=== Begin Enclosure ===
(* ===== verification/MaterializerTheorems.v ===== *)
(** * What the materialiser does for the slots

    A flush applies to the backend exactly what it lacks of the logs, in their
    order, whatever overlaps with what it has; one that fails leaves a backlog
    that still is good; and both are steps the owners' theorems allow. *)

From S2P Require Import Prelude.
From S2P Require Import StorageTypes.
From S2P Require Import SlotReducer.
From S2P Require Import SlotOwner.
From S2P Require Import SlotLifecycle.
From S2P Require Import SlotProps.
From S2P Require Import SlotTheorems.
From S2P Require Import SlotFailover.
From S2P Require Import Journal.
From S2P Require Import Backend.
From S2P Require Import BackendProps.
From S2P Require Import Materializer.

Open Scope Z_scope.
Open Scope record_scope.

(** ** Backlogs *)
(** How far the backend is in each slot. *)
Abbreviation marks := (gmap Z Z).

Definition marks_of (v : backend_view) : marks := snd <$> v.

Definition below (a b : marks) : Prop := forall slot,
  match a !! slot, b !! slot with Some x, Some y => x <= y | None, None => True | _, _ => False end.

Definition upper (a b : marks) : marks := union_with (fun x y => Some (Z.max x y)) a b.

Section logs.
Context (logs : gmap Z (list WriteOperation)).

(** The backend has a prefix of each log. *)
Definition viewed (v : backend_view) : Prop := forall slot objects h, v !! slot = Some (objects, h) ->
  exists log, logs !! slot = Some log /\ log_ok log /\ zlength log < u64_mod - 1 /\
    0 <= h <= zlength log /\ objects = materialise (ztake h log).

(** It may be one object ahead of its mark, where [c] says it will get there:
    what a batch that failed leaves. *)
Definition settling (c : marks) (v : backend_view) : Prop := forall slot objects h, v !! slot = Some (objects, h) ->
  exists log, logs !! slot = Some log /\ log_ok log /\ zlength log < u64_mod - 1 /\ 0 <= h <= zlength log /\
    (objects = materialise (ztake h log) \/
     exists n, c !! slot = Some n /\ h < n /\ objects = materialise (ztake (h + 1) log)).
=== End Enclosure ===
=== Begin Enclosure ===
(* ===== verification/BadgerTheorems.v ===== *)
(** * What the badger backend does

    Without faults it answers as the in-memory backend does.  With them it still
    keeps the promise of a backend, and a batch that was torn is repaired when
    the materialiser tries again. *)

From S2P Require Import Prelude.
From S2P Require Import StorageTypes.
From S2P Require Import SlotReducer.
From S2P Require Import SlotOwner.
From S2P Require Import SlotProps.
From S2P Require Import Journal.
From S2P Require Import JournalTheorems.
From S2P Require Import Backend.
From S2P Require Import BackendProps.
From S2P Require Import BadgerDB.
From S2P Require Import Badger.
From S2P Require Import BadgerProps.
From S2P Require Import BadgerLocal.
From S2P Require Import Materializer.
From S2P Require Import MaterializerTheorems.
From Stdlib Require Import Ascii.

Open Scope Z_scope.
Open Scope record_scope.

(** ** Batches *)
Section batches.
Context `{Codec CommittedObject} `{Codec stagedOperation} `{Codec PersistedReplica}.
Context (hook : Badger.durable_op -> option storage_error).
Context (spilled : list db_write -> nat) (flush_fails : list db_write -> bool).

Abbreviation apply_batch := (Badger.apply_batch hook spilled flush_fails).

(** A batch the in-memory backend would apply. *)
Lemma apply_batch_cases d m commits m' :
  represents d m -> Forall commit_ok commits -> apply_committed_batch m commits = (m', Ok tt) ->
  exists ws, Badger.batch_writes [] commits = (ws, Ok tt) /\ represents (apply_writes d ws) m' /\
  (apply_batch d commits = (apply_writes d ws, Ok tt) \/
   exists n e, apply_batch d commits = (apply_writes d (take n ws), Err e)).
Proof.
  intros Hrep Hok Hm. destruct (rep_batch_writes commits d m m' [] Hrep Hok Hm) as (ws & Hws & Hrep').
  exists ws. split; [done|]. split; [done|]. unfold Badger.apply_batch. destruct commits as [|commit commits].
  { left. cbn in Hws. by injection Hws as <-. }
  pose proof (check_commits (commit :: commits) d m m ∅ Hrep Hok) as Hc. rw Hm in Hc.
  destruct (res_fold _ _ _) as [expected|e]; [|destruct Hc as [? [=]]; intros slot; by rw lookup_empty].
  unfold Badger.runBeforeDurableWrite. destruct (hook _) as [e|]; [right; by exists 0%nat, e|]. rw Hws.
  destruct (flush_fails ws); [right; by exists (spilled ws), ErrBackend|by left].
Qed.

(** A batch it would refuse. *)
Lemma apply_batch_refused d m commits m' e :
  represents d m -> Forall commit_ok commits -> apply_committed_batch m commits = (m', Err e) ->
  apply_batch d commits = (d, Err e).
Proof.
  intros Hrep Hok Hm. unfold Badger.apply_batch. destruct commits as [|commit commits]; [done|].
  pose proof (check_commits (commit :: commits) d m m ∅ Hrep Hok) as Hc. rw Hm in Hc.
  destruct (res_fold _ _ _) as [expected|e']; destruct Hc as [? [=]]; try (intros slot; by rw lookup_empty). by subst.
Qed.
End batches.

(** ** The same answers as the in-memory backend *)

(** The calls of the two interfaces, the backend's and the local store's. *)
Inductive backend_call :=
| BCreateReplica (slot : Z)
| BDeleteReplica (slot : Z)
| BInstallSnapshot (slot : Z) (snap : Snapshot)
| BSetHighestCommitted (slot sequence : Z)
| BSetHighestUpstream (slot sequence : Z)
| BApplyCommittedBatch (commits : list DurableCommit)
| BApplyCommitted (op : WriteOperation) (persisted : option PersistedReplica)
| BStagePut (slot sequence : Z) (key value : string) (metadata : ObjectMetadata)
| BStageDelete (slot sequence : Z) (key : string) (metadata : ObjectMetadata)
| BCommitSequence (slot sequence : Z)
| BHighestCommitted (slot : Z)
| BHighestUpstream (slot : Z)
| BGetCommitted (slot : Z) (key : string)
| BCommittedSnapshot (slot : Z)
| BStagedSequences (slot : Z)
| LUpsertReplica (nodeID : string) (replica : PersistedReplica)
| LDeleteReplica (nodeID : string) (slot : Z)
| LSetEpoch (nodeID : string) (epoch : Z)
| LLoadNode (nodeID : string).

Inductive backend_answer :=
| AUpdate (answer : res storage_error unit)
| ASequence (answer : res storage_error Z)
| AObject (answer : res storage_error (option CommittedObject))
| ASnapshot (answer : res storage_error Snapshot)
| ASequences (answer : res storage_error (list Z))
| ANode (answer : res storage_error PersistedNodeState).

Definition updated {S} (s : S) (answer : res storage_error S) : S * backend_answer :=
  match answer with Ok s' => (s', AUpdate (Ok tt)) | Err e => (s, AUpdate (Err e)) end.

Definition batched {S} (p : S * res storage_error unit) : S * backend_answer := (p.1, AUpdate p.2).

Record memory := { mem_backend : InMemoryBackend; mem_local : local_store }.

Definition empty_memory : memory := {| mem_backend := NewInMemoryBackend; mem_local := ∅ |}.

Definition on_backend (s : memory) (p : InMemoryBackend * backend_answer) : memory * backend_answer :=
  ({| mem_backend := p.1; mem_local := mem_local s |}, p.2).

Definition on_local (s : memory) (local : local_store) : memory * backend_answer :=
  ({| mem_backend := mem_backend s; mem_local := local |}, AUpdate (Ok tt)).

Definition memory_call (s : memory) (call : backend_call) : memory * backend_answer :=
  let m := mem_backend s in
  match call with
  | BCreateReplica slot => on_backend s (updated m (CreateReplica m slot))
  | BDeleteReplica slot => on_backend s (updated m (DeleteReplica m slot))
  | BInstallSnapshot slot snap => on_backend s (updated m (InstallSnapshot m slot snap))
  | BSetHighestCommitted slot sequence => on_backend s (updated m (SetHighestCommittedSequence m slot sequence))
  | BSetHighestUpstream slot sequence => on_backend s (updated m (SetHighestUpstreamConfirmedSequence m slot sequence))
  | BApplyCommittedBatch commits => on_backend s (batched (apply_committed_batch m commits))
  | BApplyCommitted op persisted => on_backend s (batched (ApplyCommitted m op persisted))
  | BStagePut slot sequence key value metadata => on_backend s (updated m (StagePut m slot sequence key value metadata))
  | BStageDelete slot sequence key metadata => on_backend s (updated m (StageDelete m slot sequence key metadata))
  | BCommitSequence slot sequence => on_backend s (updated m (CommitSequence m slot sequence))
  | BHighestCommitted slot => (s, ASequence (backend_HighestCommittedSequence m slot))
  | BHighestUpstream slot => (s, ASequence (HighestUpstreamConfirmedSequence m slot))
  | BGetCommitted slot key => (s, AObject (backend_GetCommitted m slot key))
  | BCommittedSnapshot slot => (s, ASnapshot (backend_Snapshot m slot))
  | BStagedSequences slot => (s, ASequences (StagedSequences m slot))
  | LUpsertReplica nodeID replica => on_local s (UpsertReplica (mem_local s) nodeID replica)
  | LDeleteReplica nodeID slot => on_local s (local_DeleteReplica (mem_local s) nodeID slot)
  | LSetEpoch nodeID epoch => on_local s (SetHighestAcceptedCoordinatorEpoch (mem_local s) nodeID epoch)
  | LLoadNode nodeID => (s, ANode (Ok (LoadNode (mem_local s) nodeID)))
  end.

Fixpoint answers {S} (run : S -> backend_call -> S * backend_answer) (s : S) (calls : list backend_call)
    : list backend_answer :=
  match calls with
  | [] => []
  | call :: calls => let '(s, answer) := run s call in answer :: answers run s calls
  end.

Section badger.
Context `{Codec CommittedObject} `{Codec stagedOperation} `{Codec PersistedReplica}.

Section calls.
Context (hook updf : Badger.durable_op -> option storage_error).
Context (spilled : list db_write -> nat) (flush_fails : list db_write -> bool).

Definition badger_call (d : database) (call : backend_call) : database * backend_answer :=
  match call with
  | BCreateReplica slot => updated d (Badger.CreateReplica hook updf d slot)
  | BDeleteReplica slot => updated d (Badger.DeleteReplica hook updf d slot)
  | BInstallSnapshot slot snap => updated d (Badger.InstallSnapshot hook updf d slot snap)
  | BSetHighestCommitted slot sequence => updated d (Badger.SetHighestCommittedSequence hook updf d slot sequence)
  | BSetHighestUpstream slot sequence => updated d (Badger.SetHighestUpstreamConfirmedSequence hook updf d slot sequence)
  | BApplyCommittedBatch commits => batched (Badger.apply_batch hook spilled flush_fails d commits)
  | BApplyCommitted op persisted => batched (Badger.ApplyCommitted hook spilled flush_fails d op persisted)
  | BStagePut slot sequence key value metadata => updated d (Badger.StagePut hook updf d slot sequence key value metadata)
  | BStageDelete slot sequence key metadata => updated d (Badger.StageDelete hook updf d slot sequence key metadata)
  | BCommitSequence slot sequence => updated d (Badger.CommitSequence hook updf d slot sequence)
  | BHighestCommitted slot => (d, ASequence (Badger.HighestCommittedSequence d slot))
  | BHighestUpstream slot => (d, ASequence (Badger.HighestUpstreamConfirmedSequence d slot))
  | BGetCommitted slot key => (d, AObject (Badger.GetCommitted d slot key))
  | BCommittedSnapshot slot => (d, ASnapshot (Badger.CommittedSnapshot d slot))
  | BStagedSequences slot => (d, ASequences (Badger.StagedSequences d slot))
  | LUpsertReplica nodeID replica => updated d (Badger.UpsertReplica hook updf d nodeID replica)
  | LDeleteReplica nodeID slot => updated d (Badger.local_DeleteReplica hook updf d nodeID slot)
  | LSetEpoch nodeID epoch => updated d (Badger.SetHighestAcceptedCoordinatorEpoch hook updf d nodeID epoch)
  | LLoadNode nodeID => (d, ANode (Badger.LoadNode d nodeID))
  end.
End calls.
=== End Enclosure ===
=== Begin Enclosure ===
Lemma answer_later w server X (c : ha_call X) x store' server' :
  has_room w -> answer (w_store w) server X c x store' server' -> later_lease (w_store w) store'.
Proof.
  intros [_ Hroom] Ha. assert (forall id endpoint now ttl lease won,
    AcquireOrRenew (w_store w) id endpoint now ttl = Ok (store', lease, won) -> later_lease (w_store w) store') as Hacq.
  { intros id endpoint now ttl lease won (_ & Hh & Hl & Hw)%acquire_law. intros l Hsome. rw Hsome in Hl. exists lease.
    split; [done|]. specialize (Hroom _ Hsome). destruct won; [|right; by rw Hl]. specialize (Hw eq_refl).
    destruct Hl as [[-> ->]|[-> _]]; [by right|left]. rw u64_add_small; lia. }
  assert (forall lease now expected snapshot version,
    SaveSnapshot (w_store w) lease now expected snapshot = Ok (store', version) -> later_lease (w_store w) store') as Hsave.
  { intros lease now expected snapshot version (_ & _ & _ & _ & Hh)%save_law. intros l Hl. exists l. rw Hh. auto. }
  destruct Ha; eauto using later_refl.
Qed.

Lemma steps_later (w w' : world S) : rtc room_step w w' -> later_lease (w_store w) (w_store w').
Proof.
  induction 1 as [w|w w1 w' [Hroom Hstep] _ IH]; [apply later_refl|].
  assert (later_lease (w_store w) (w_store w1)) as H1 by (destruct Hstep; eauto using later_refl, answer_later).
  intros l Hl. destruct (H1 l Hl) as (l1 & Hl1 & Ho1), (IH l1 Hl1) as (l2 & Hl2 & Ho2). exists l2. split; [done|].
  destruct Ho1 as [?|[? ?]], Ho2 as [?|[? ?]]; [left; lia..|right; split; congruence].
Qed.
=== End Enclosure ===
In the entries above, find lines with "BInstallSnapshot" and copy each.

| BInstallSnapshot (slot : Z) (snap : Snapshot)
  | BInstallSnapshot slot snap => on_backend s (updated m (InstallSnapshot m slot snap))
  | BInstallSnapshot slot snap => updated d (Badger.InstallSnapshot hook updf d slot snap)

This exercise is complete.